##### PROVIDED INFORMATION #####
Lemma push_container_pushes contiguous l : list_wf l -> pushes (push_container contiguous l) (list_bytes contiguous l).
Proof.
  intros Hl. pose proof Hl as [Hwf Hsz]. unfold push_container, list_bytes.
  destruct (if contiguous then _ else _) as [m|] eqn:Hm.
  - assert (pod_class = Some m) as Hm' by (by destruct contiguous). pose proof (store_len m l Hm' Hwf).
    apply push_memory_pushes; [lia|by apply list_wf_len|done].
  - eapply pushes_bind; [apply push_size_pushes; by apply list_wf_len| |done]. by apply push_all_pushes.
Qed.

(** What a vector of pods held is replaced. *)
Definition kept (vector : bool) (container : list A) : list A :=
  match (if vector then pod_class (A := A) else None) with Some _ => [] | None => container end.

Lemma pop_container_pops r l container :
  list_wf l -> pops (pop_container r container) (list_bytes r l) (fun c => c ≡ kept r container ++ l).
Proof.
  intros Hl. pose proof Hl as [Hwf Hsz]. unfold pop_container, list_bytes, kept.
  destruct (if r then _ else _) as [m|] eqn:Hm.
  - assert (pod_class = Some m) as Hm' by (by destruct r). pose proof (store_len m l Hm' Hwf).
    apply (pops_map _ _ _ (eq (l ≫= pod_store m)));
      [apply pop_memory_pops; [lia|by apply list_wf_len|done]|].
    intros mem <-. by apply load_stored.
  - eapply pops_bind; [apply pop_size_pops; by apply list_wf_len| |done].
    intros n <-. eapply (pops_bind _ _ [] _ _ (fun _ => True)); [| |done].
    + destruct r; [|by apply pops_ret]. unfold vector_reserve.
      destruct (Z.gtb_spec (len l * cpp_sizeof (A := A)) PTRDIFF_MAX) as [Hgt|];
        [lia|by apply pops_ret].
    + intros _ _. unfold len. rewrite Nat2Z.id. by apply pop_elements_pops.
Qed.
End ContainerLaws.

#[export] Program Instance pair_ok {A B} `{!Marshal A, !Equiv A, !MarshalOk A}
    `{!Marshal B, !Equiv B, !MarshalOk B} : MarshalOk (A * B) := {|
  m_wf v := m_wf v.1 /\ m_wf v.2;
  m_bytes v := m_bytes v.1 ++ m_bytes v.2;
|}.
Next Obligation. intros. pose proof (m_sizeof (A := A)). pose proof (m_sizeof (A := B)). simpl. lia. Qed.
Next Obligation. done. Qed.
Next Obligation.
  intros A B ?????? [a b] [Ha Hb]. eapply pushes_bind; [by apply m_push|by apply m_push|done].
Qed.
Next Obligation.
  intros A B ?????? [a b] [Ha Hb]. eapply pops_bind; [by apply m_pop| |done].
  intros a' Ha'. apply (pops_map _ _ _ (fun b' => b' ≡ b)); [by apply m_pop|].
  intros b' Hb'. by split.
Qed.
Next Obligation. intros. apply pop_pair_safe; apply m_safe. Qed.

#[export] Program Instance vector_ok {A} `{!Marshal A, !Equiv A, !MarshalOk A} :
  MarshalOk (list A) := {| m_wf := list_wf; m_bytes := list_bytes true |}.
Next Obligation. done. Qed.
Next Obligation. done. Qed.
Next Obligation. intros. by apply push_container_pushes. Qed.
Next Obligation.
  intros A ??? l Hl. eapply pops_weaken; [exact (pop_container_pops true l [] Hl)|].
  intros c Hc. unfold kept in Hc. by destruct pod_class.
Qed.
Next Obligation. intros. apply pop_container_safe; [apply m_sizeof|apply m_safe]. Qed.

(** The types built from integers, strings, buffers, pairs and vectors.  A
    [std::vector<bool>] has no [data] and is not among those that compile. *)
Inductive ty := TInt (t : int_type) | TString | TOctets | TPair (a b : ty) | TVec (a : ty).

Fixpoint denote (t : ty) : Type :=
  match t with
  | TInt t => cint t
  | TString => cpp_string
  | TOctets => octets
  | TPair a b => denote a * denote b
  | TVec a => list (denote a)
  end.

#[export] Instance ty_marshal : forall t, Marshal (denote t) :=
  fix go t := match t return Marshal (denote t) with
  | TInt t => cint_marshal t
  | TString => cpp_string_marshal
  | TOctets => octets_marshal
  | TPair a b => @pair_marshal _ _ (go a) (go b)
  | TVec a => @vector_marshal _ (go a)
  end.
#[export] Instance ty_equiv : forall t, Equiv (denote t) :=
  fix go t := match t return Equiv (denote t) with
  | TInt t => cint_equiv t
  | TString => cpp_string_equiv
  | TOctets => octets_equiv
  | TPair a b => @prod_equiv _ (go a) _ (go b)
  | TVec a => @list_equiv _ (go a)
  end.
#[export] Instance ty_ok : forall t, MarshalOk (denote t) :=
  fix go t := match t return MarshalOk (denote t) with
  | TInt t => cint_ok t
  | TString => cpp_string_ok
  | TOctets => octets_ok
  | TPair a b => @pair_ok _ _ _ _ (go a) _ _ (go b)
  | TVec a => @vector_ok _ _ _ (go a)
  end.

Lemma ty_keeps t : keeps_mark (pop (fresh (A := denote t))).
Proof.
  induction t as [t| | |a IHa b IHb|a IHa]; simpl.
  - apply pop_int_keeps.
  - apply pop_pods_keeps.
  - apply pop_octets_keeps.
  - by apply pop_pair_keeps.
  - by apply pop_container_keeps.
Qed.

(** Maps. *)
Section MapLaws.
Context {K V : Type} `{Countable K} `{!Marshal K, !Marshal V, !Equiv K, !Equiv V}.
Context `{!LeibnizEquiv K, !LeibnizEquiv V, !MarshalOk K, !MarshalOk V} `{!MapOrder K V}.

Lemma pop_map_elements_pops kvs m :
  Forall (fun kv => m_wf (kv : K * V)) kvs ->
  pops (pop_map_elements (length kvs) m) (kvs ≫= m_bytes)
    (fun r => r = fold_left (fun m kv => map_insert kv m) kvs m).
Proof.
  intros Hl. revert m. induction Hl as [|kv kvs Hkv Hl IH]; intros m; simpl.
  - by apply pops_ret.
  - eapply pops_bind; [exact (m_pop kv Hkv)| |done]. intros kv' [E1 E2].
    apply leibniz_equiv in E1, E2. assert (kv' = kv) as -> by (destruct kv, kv'; simpl in *; congruence).
    apply IH.
Qed.

Lemma fold_map_insert kvs (m : gmap K V) :
  NoDup kvs.*1 -> (forall k, k ∈ kvs.*1 -> m !! k = None) ->
  fold_left (fun m kv => map_insert kv m) kvs m = list_to_map kvs ∪ m.
Proof.
  revert m. induction kvs as [|[k v] kvs IH]; intros m Hnd Hm; simpl.
  { by rewrite map_empty_union. }
  apply NoDup_cons in Hnd as [Hk Hnd].
  assert (map_insert (k, v) m = <[k:=v]> m) as ->.
  { unfold map_insert. simpl. rewrite Hm; [done|]. left. }
  rewrite IH; [|done|].
  - rewrite <- insert_union_r by by apply not_elem_of_list_to_map_1.
    by rewrite insert_union_l.
  - intros j Hj. rewrite lookup_insert_ne by (intros ->; done). apply Hm. by right.
Qed.

Definition map_wf (m : gmap K V) : Prop :=
  map_Forall (fun k v => m_wf k /\ m_wf v) m /\ Z.of_nat (size m) <= PTRDIFF_MAX.
Definition map_bytes (m : gmap K V) : list byte :=
  varint (Z.of_nat (size m)) ++ (map_order m ≫= m_bytes).

Lemma map_order_wf m : map_wf m -> Forall (fun kv => m_wf (kv : K * V)) (map_order m).
Proof.
  intros [Hm _]. rewrite map_order_perm. apply Forall_forall. intros [k v] Hin.
  apply elem_of_map_to_list in Hin. exact (Hm k v Hin).
Qed.

Lemma map_size_u64 m : map_wf m -> inU 64 (Z.of_nat (size m)).
Proof. intros [_ Hs]. unfold inU. word_lia. Qed.

Lemma push_map_pushes m : map_wf m -> pushes (push_map m) (map_bytes m).
Proof.
  intros Hm. eapply pushes_bind; [by apply push_size_pushes, map_size_u64| |done].
  apply push_all_pushes. by apply map_order_wf.
Qed.

Lemma pop_map_pops m : map_wf m -> pops (pop_map ∅) (map_bytes m) (eq m).
Proof.
  intros Hm. eapply pops_bind; [by apply pop_size_pops, map_size_u64| |done].
  intros n <-. rewrite Nat2Z.id.
  assert (size m = length (map_order m)) as ->.
  { rewrite map_order_perm. symmetry. apply length_map_to_list. }
  eapply pops_weaken; [by apply pop_map_elements_pops, map_order_wf|].
  intros r ->. rewrite fold_map_insert.
  - rewrite map_union_empty. trans (list_to_map (M := gmap K V) (map_to_list m)).
    { by rewrite list_to_map_to_list. }
    apply list_to_map_proper; [apply NoDup_fst_map_to_list|by rewrite map_order_perm].
  - rewrite map_order_perm. apply NoDup_fst_map_to_list.
  - intros. apply lookup_empty.
Qed.
End MapLaws.

#[export] Instance cint_eq_dec t : EqDecision (cint t).
Proof. unfold cint. apply _. Defined.
#[export] Instance cint_countable t : Countable (cint t).
Proof. unfold cint. apply _. Defined.
#[export] Instance cint_leibniz t : LeibnizEquiv (cint t).
Proof. by intros a b. Qed.
#[export] Instance cpp_string_leibniz : LeibnizEquiv cpp_string.
Proof. by intros a b. Qed.

(** The iteration order of the canonical enumeration. *)
#[export] Instance map_to_list_order {K V} `{Countable K} : MapOrder K V := {|
  map_order m := map_to_list m;
  map_order_perm m := Permutation_refl _;
|}.

(** ** Properties *)

(** The empty stream. *)
Definition os_null : octetsstream := mk_os octets_null 0 0.
Lemma os_null_repr : os_repr os_null [].
Proof. split; [apply null_repr|done]. Qed.

(** C9 — Round trip for every type built from the nine integral types, strings,
    buffers, pairs and vectors (the memory of a vector of numbers, the elements
    of any other): what [push] writes, [pop] reads back as an
    equivalent object, from the position where it was written and whatever
    was there before, consuming exactly the bytes written. *)
Theorem marshal_roundtrip (t : ty) (v : denote t) s bs :
  m_wf v -> os_repr s bs -> len bs + len (m_bytes v) <= MAX_OCTETS ->
  exists s1 s2 v', push v s = (s1, Ok tt) /\ os_repr s1 (bs ++ m_bytes v) /\
    os_pos s1 = os_pos s /\
    pop fresh (os_with_pos (len bs) s1) = (s2, Ok v') /\ v' ≡ v /\
    os_pos s2 = os_size s2.
Proof.
  intros Hv Hr Hm. destruct (pushes_repr _ _ _ _ (m_push v Hv) Hr Hm) as (s1 & E1 & Hr1 & Hp1 & _).
  pose proof (len_nonneg bs). pose proof (len_nonneg (m_bytes v)).
  destruct (m_pop v Hv (os_with_pos (len bs) s1) bs []) as (v' & E2 & Hv').
  { rewrite app_nil_r. apply os_repr_with_pos; [done|]. rewrite len_app. lia. }
  { done. }
  exists s1. eexists _, v'. split; [done|]. split; [done|]. split; [done|].
  split; [exact E2|]. split; [done|].
  change (len bs + len (m_bytes v) = os_size s1). rewrite (os_size_repr _ _ Hr1), len_app. lia.
Qed.
Lemma load_event_ok now (r : reactor (K := K)) :
  let c := r_changelist r in let l := db_get (db_writeidx c) c in
  tables_ok (r_heap r) (r_io_events r) -> changes_idle c ->
  (forall p, p ∈ l -> pending_ok (r_heap r) p) ->
  exists r', load_event epoll_ctl now r = (r', Ok tt) /\
    tables_ok (r_heap r') (r_io_events r') /\
    db_get 0 (r_changelist r') = [] /\ db_get 1 (r_changelist r') = [] /\
    (forall p e fd, p ∈ l -> r_heap r !! p = Some e -> is_io_events (ev_events e) = true ->
       fd_of e = Some fd -> get_event fd r' = if ev_is_close e then None else Some p) /\
    (forall fd, (forall p e, p ∈ l -> r_heap r !! p = Some e -> fd_of e <> Some fd) ->
       get_event fd r' = get_event fd r).
Proof.
  intros c l Hok (Hw & He & Hnd) Hl. unfold load_event. rewrite M_get. unfold db_flip.
  fold c. set (c' := mk_dbuf (1 - db_writeidx c) (db_buf0 c) (db_buf1 c)).
  destruct (load_changes_ok now l (r_with_changes c' r) Hok Hnd Hl)
    as (r2 & E2 & Hok2 & Hl2 & _ & Hi2 & Hp2).
  assert (Hbuf : db_read_buf (db_writeidx c) c' = l) by done.
  rewrite (M_bind_ok _ _ r (r_with_changes c' r) tt) by done.
  rewrite Hbuf, (M_bind_ok _ _ _ _ _ E2). eexists. split; [done|]. simpl. rewrite Hl2. simpl.
  unfold db_clear_buf, db_set, db_get in *. split; [done|].
  destruct Hw as [E|E]; rewrite E in *; simpl in *; auto.
Qed.

End ApplyChanges.

(** ** Timers *)

Section TimerQueue.
Context {K : Type}.

(** A handler that does not touch the reactor. *)
Definition pure_handler (h : Z -> bool) (p : Z) : M (reactor (K := K)) bool := mret (h p).

(** The event at [p] is a timer that was not deleted. *)
Definition live_timer (r : reactor (K := K)) (p : Z) : Prop :=
  exists e d t n, r_heap r !! p = Some e /\ ev_class e = timer_event d t n /\
    ev_status e <> EVENT_STATUS_DEL.

Lemma epoller_wakeup_ok (r : reactor (K := K)) : exists fd w n,
  epoller_wakeup r = (r_with_wakeup fd w n r, Ok tt).
Proof.
  unfold epoller_wakeup. rewrite M_get. destruct r. simpl.
  destruct (_ <? 0); [by eexists _, _, _|]. destruct r_wakeup0; by eexists _, _, _.
Qed.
#####
* [WORK TASK]
Looking at the entries above, can you reproduce exactly the lines from the one that holds "- intros j Hj." through the one that holds "by rewrite list_to_map_to_list.", and only those?

* [REPLY TO THE EXERCISE]
  - intros j Hj. rewrite lookup_insert_ne by (intros ->; done). apply Hm. by right.
Qed.

Definition map_wf (m : gmap K V) : Prop :=
  map_Forall (fun k v => m_wf k /\ m_wf v) m /\ Z.of_nat (size m) <= PTRDIFF_MAX.
Definition map_bytes (m : gmap K V) : list byte :=
  varint (Z.of_nat (size m)) ++ (map_order m ≫= m_bytes).

Lemma map_order_wf m : map_wf m -> Forall (fun kv => m_wf (kv : K * V)) (map_order m).
Proof.
  intros [Hm _]. rewrite map_order_perm. apply Forall_forall. intros [k v] Hin.
  apply elem_of_map_to_list in Hin. exact (Hm k v Hin).
Qed.

Lemma map_size_u64 m : map_wf m -> inU 64 (Z.of_nat (size m)).
Proof. intros [_ Hs]. unfold inU. word_lia. Qed.

Lemma push_map_pushes m : map_wf m -> pushes (push_map m) (map_bytes m).
Proof.
  intros Hm. eapply pushes_bind; [by apply push_size_pushes, map_size_u64| |done].
  apply push_all_pushes. by apply map_order_wf.
Qed.

Lemma pop_map_pops m : map_wf m -> pops (pop_map ∅) (map_bytes m) (eq m).
Proof.
  intros Hm. eapply pops_bind; [by apply pop_size_pops, map_size_u64| |done].
  intros n <-. rewrite Nat2Z.id.
  assert (size m = length (map_order m)) as ->.
  { rewrite map_order_perm. symmetry. apply length_map_to_list. }
  eapply pops_weaken; [by apply pop_map_elements_pops, map_order_wf|].
  intros r ->. rewrite fold_map_insert.
  - rewrite map_union_empty. trans (list_to_map (M := gmap K V) (map_to_list m)).
    { by rewrite list_to_map_to_list. }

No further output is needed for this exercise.